To advance toward clinical translation, future studies should focus on validation steps such as targeted LC-MS/MS or ELISA development for quantifying specific biomarker peptides. Additionally, comparison with existing canine plasma proteome reference datasets may provide further insights into peptide specificity and improve diagnostic accuracy.

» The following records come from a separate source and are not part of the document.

(* ===== verification/WalRead.v ===== *)
(** * Reading the write-ahead log

    On a system whose reading calls do not fail, the files the log writes are
    read back: the manifest, a snapshot file, a segment header and a frame. *)

From S2P Require Import Prelude Configuration Bytes Wire Digest Os SnapshotSender Wal WalCodec.
From Stdlib Require Import ZArith Lia.
From stdpp Require Import base numbers list tactics strings.
Open Scope Z_scope.
Open Scope raft_scope.

Section Read.
Context `{OsReadable} `{!Sha256Total} `{Xxh3Total}.
Implicit Types s : tr_raft_wal_storage.

(** Calls that read leave the view as it is. *)
Abbreviation same_view e e' := (same (os_view e) (os_view e')).

(** ** Limits *)

(** What the storage is opened with, and never changes. *)
Record wal_limits := WalLimits {
  lm_prefix : list Z;
  lm_capacity : Z;
  lm_segment_bytes : Z;
  lm_live_segments : Z;
  lm_log_entries : Z;
  lm_snapshot_bytes : Z
}.

Definition limits (s : tr_raft_wal_storage) : wal_limits :=
  WalLimits (wl_path_prefix s) (wl_transaction_capacity s) (wl_segment_bytes s)
    (wl_max_live_segments s) (wl_max_log_entries s) (wl_max_snapshot_bytes s).

Record limits_ok (l : wal_limits) : Prop := {
  lo_capacity : 48 <= lm_capacity l <= lm_segment_bytes l - 32;
  lo_segment : lm_segment_bytes l <= INT_MAX;
  lo_live : 1 <= lm_live_segments l <= TR_RAFT_WAL_MAX_LIVE_SEGMENTS;
  lo_prefix : Z.of_nat (length (lm_prefix l)) + 64 < SALTS_FS_MAX_PATH;
  lo_entries : 1 <= lm_log_entries l < 2 ^ 64;
  lo_snapshot : 0 <= lm_snapshot_bytes l < 2 ^ 63
}.

Lemma name_fits l n :
  limits_ok l -> name_in_range n ->
  fitting_path (name_path (lm_prefix l) n) = (SALTS_OK, name_path (lm_prefix l) n).
Proof.
  intros Hl Hn. unfold fitting_path, name_path. rewrite length_app.
  pose proof (name_length n Hn). pose proof (lo_prefix l Hl). by rewrite (proj2 (Z.leb_gt _ _)) by lia.
Qed.

(** ** Bytes of an open file *)

Lemma read_loop_spec fuel e f offset size used p pos c :
  v_handle (os_view e) f = Some (p, pos) -> v_now (os_view e) p = Some c ->
  0 <= offset -> 0 <= size -> offset + size <= Zlength_ c ->
  used = take (length used) (drop (Z.to_nat offset) c) -> Zlength_ used <= size ->
  size - Zlength_ used <= Z.of_nat fuel ->
  exists e', same_view e e' /\
    read_loop fuel e f offset size used =
    (e', SALTS_OK, take (Z.to_nat size) (drop (Z.to_nat offset) c)).
Proof.
  revert e used. induction fuel as [|fuel IH]; intros e used Hh Hc Ho Hs Hb Hu Hul Hf.
  - exists e. split; [reflexivity|]. cbn [read_loop]. rewrite (proj2 (Z.leb_le _ _)) by lia.
    by rewrite Hu at 1; replace (length used) with (Z.to_nat size) by lia.
  - cbn [read_loop]. destruct (size <=? Zlength_ used) eqn:Hd.
    { exists e. split; [reflexivity|]. rewrite Hu at 1.
      by replace (length used) with (Z.to_nat size) by lia. }
    destruct (readable_pread e f p pos c (size - Zlength_ used) (offset + Zlength_ used))
      as (e1 & b & bytes & Hp); [done|done|lia|lia|]. rewrite Hp.
    destruct (law_pread _ _ _ _ _ _ Hp) as [Hsame Hbytes].
    destruct (Hbytes _ p pos c eq_refl Hh Hc ltac:(lia) ltac:(lia)) as (k & Hk & Hbk).
    destruct (IH e1 (used ++ b :: bytes)) as (e' & Hs' & ->); try done.
    + by rewrite (same_handle _ _ f Hsame).
    + by rewrite (same_now _ _ p Hsame).
    + rewrite length_app. rewrite Hbk at 1. rewrite Hu at 1.
      replace (Z.to_nat (offset + Zlength_ used)) with (Z.to_nat offset + length used)%nat by lia.
      rewrite <- drop_drop. set (d := drop (Z.to_nat offset) c).
      assert (length (b :: bytes) = Nat.min k (length (drop (length used) d))) as ->.
      { rewrite Hbk, length_take. do 2 f_equal. unfold d. rewrite drop_drop. f_equal. lia. }
      rewrite <- (take_take_drop d). f_equal.
      destruct (Nat.le_ge_cases k (length (drop (length used) d))).
      * by rewrite Nat.min_l by lia.
      * rewrite Nat.min_r by lia. by rewrite !take_ge by lia.
    + rewrite length_app, Hbk, length_take. lia.
    + rewrite length_app. cbn [length]. lia.
    + exists e'. split; [by etrans|done].
Qed.

Lemma read_exact_spec e f offset size p pos c :
  v_handle (os_view e) f = Some (p, pos) -> v_now (os_view e) p = Some c ->
  0 <= offset -> 0 <= size -> offset + size <= Zlength_ c ->
  exists e', same_view e e' /\
    tr_wal_read_exact e f offset size =
    (e', SALTS_OK, take (Z.to_nat size) (drop (Z.to_nat offset) c)).
Proof. intros. unfold tr_wal_read_exact. eapply read_loop_spec; try done; cbn; lia. Qed.

(** The files, whatever handles are open. *)
Definition same_files_view e e' : Prop := files_kept nothing (os_view e) (os_view e').

#[export] Instance same_files_view_preorder : PreOrder same_files_view.
Proof. split; [intros e; apply files_kept_refl|intros e1 e2 e3; apply files_kept_trans]. Qed.

Lemma same_view_files e e' : same_view e e' -> same_files_view e e'.
Proof. by intros []. Qed.

Lemma same_files_now e e' p : same_files_view e e' -> v_now (os_view e') p = v_now (os_view e) p.
Proof. intros Hf. apply Hf. by intros []. Qed.

Lemma close_after_ok e f :
  exists e', close_after e f SALTS_OK = (e', SALTS_OK) /\ same_files_view e e' /\
    handles_kept (eq f) (os_view e) (os_view e').
Proof.
  unfold close_after. destruct (cmeta_fs_close e f) as [e' r] eqn:E.
  destruct (law_close _ _ _ _ E) as [Hf Hh]. pose proof (readable_close e f) as Hr.
  rewrite E in Hr. cbn in Hr. subst r. by exists e'.
Qed.

(** Opening a file that is there, for reading. *)
Lemma open_readable e p c :
  v_now (os_view e) p = Some c ->
  exists e' f, cmeta_fs_open e p RDONLY = (e', Some f) /\ same_files_view e e' /\
    v_handle (os_view e) f = None /\ v_handle (os_view e') f = Some (p, 0) /\
    handles_kept (eq f) (os_view e) (os_view e') /\ v_now (os_view e') p = Some c.
Proof.
  intros Hc. destruct (cmeta_fs_open e p RDONLY) as [e' r] eqn:E.
  pose proof (readable_open e p RDONLY eq_refl) as Ho. rewrite E, Hc in Ho.
  destruct r as [f|]; [|by destruct (Ho ltac:(done))].
  destruct (law_open _ _ _ _ _ E) as ((G1 & G2 & G3) & Hf & _ & _).
  assert (same_files_view e e') as Hs.
  { eapply files_kept_weaken; [exact Hf|]. by intros q [[=] _]. }
  exists e', f. split_and!; try done. by rewrite (same_files_now _ _ _ Hs).
Qed.

(** A file opened, read and closed leaves the view as it was, but for the
    handle that was not in use. *)
Definition quiet e e' : Prop :=
  same_files_view e e' /\ forall f h, v_handle (os_view e) f = Some h ->
    v_handle (os_view e') f = Some h.

#[export] Instance quiet_preorder : PreOrder quiet.
Proof.
  split.
  - intros e. split; [reflexivity|done].
  - intros e1 e2 e3 [F1 G1] [F2 G2]. split; [by etrans|auto].
Qed.

Lemma same_quiet e e' : same_view e e' -> quiet e e'.
Proof.
  intros Hs. split; [by apply same_view_files|]. intros f h Hf. by rewrite (same_handle _ _ f Hs).
Qed.

Lemma quiet_now e e' p : quiet e e' -> v_now (os_view e') p = v_now (os_view e) p.
Proof. intros [Hf _]. by apply same_files_now. Qed.

(** What an opened file is used for keeps its handle until it is closed. *)
Lemma opened_quiet e e1 e2 e3 f p :
  v_handle (os_view e) f = None -> handles_kept (eq f) (os_view e) (os_view e1) ->
  same_files_view e e1 -> v_handle (os_view e1) f = Some (p, 0) -> quiet e1 e2 ->
  same_files_view e2 e3 -> handles_kept (eq f) (os_view e2) (os_view e3) -> quiet e e3.
Proof.
  intros Hn Hk Hs Hf [F12 G12] F23 G23. split; [by do 2 (etrans; [done|])|].
  intros g h Hg. assert (f <> g) by congruence. rewrite (G23 g) by done.
  apply G12. by rewrite (Hk g).
Qed.

(** A file read through a handle of its own. *)
Lemma read_file e p c offset size :
  v_now (os_view e) p = Some c -> 0 <= offset -> 0 <= size -> offset + size <= Zlength_ c ->
  exists e1 f e2 e3, cmeta_fs_open e p RDONLY = (e1, Some f) /\
    tr_wal_read_exact e1 f offset size =
      (e2, SALTS_OK, take (Z.to_nat size) (drop (Z.to_nat offset) c)) /\
    close_after e2 f SALTS_OK = (e3, SALTS_OK) /\ quiet e e3.
Proof.
  intros Hc Ho Hs Hb. destruct (open_readable e p c Hc) as (e1 & f & E1 & S1 & N1 & G1 & K1 & C1).
  destruct (read_exact_spec e1 f offset size p 0 c) as (e2 & S2 & E2); try done.
  destruct (close_after_ok e2 f) as (e3 & E3 & S3 & K3).
  exists e1, f, e2, e3. split_and!; try done. eapply (opened_quiet e e1 e2); try done.
  by apply same_quiet.
Qed.

Lemma stat_readable e p c :
  v_now (os_view e) p = Some c ->
  exists e', cmeta_fs_stat e p = (e', SALTS_OK, FsStat true (Zlength_ c)) /\ quiet e e'.
Proof.
  intros Hc. destruct (readable_stat e p c Hc) as (e' & st & E & Hf).
  destruct (law_stat _ _ _ _ _ E) as [Hs Hst]. destruct (Hst eq_refl Hf) as (c' & Hc' & Hl).
  exists e'. split; [|by apply same_quiet]. rewrite Hc in Hc'. injection Hc' as <-.
  destruct st as [isf sz]. cbn in Hf, Hl. by subst.
Qed.

Lemma access_readable e p c :
  v_now (os_view e) p = Some c ->
  exists e', cmeta_fs_access e p = (e', SALTS_OK) /\ quiet e e'.
Proof.
  intros Hc. destruct (cmeta_fs_access e p) as [e' r] eqn:E.
  destruct (law_access _ _ _ _ E) as [Hs [_ Hr]]. exists e'. rewrite Hr by congruence.
  split; [done|]. by apply same_quiet.
Qed.

Lemma malloc_readable e : exists e', os_malloc e = (e', true) /\ quiet e e'.
Proof.
  destruct (os_malloc e) as [e' r] eqn:E. pose proof (readable_malloc e) as Hm.
  rewrite E in Hm. cbn in Hm. subst r. exists e'. split; [done|]. by eapply same_quiet, law_malloc.
Qed.

(** ** The manifest *)

Definition range_ok (l : wal_limits) (first last : Z) : Prop :=
  1 <= first <= last /\ last < 2 ^ 64 /\ last - first < lm_live_segments l.

Lemma live_range_valid_iff s first last :
  limits_ok (limits s) -> 0 <= first < 2 ^ 64 -> 0 <= last < 2 ^ 64 ->
  tr_wal_live_range_valid s first last = true <-> range_ok (limits s) first last.
Proof.
  intros Hl Hf Hla. unfold tr_wal_live_range_valid, range_ok, limits. cbn [lm_live_segments].
  pose proof (lo_live _ Hl) as Hs. unfold limits in Hs. cbn [lm_live_segments] in Hs.
  destruct (first =? 0) eqn:E1, (last <? first) eqn:E2, (wl_max_live_segments s =? 0) eqn:E3;
    cbn [orb]; try (split; [discriminate|lia]).
  rewrite u64_small by lia. lia.
Qed.

Lemma read_manifest_spec s e first last :
  limits_ok (limits s) -> range_ok (limits s) first last ->
  v_now (os_view e) (name_path (wl_path_prefix s) ManifestName) =
    Some (manifest_header first last) ->
  exists e', tr_wal_read_manifest s e = (e', SALTS_OK, Some (first, last)) /\ quiet e e'.
Proof.
  intros Hl Hr Hm. unfold tr_wal_read_manifest, tr_wal_manifest_path.
  change (fitting_path _) with (fitting_path (name_path (lm_prefix (limits s)) ManifestName)).
  rewrite (name_fits _ ManifestName) by done. cbn [failed].
  set (p := name_path _ _) in *.
  destruct (access_readable e p _ Hm) as (e1 & -> & Q1). cbn [failed].
  rewrite <- (quiet_now _ _ _ Q1) in Hm.
  destruct (stat_readable e1 p _ Hm) as (e2 & -> & Q2). cbn [failed orb negb fs_is_file fs_size].
  rewrite length_manifest_header. change (Z.of_nat 40 =? TR_WAL_MANIFEST_HEADER_SIZE) with true.
  cbn [negb]. rewrite <- (quiet_now _ _ _ Q2) in Hm.
  destruct (read_file e2 p _ 0 TR_WAL_MANIFEST_HEADER_SIZE Hm) as (e3 & f & e4 & e5 & -> & R & C & Q3);
    [done|done|by rewrite length_manifest_header|].
  rewrite R, C. cbn [failed].
  destruct Hr as (Hf & Hla & Hlive).
  destruct (manifest_header_fields first last) as (M1 & M2 & M3 & M4 & M5 & M6); [lia|lia|].
  change (Z.to_nat 0) with 0%nat. rewrite drop_0, (take_ge (manifest_header first last)) by done.
  rewrite M1, M2, M3, M4, M5, M6, bool_decide_eq_true_2, !Z.eqb_refl by done. cbn [negb orb].
  rewrite (proj2 (live_range_valid_iff s first last Hl ltac:(lia) ltac:(lia))) by (split; lia).
  exists e5. split; [done|]. by do 2 (etrans; [done|]).
Qed.
End Read.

Limitations and perspectives

Despite the promising findings, this study is limited by a relatively small sample size and the lack of cross-validation with other vector-borne diseases. Peptide expression profiles may vary by breed, disease stage, or co-infection status. Future research should aim to validate these biomarkers in larger, more diverse canine populations and assess their specificity compared to other parasitic infections. These results lay the foundation for developing rapid, peptide-based diagnostic tools that could improve early detection and disease monitoring in veterinary practice.

Conclusion

This study presents the first successful application of serum peptidomic profiling using MALDI-TOF MS and LC-MS/MS to identify potential biomarker peptides associated with Hepatozoon canis infection in dogs. The findings demonstrate the utility of peptide mass fingerprints in distinguishing infected from healthy individuals, offering new diagnostic insights. Notably, the identified peptide candidates and their predicted interactions with commonly used antiparasitic drugs support the potential for diagnostic and therapeutic development. Further large-scale validation is needed to confirm these biomarkers and translate them into clinically applicable tools in veterinary parasitology.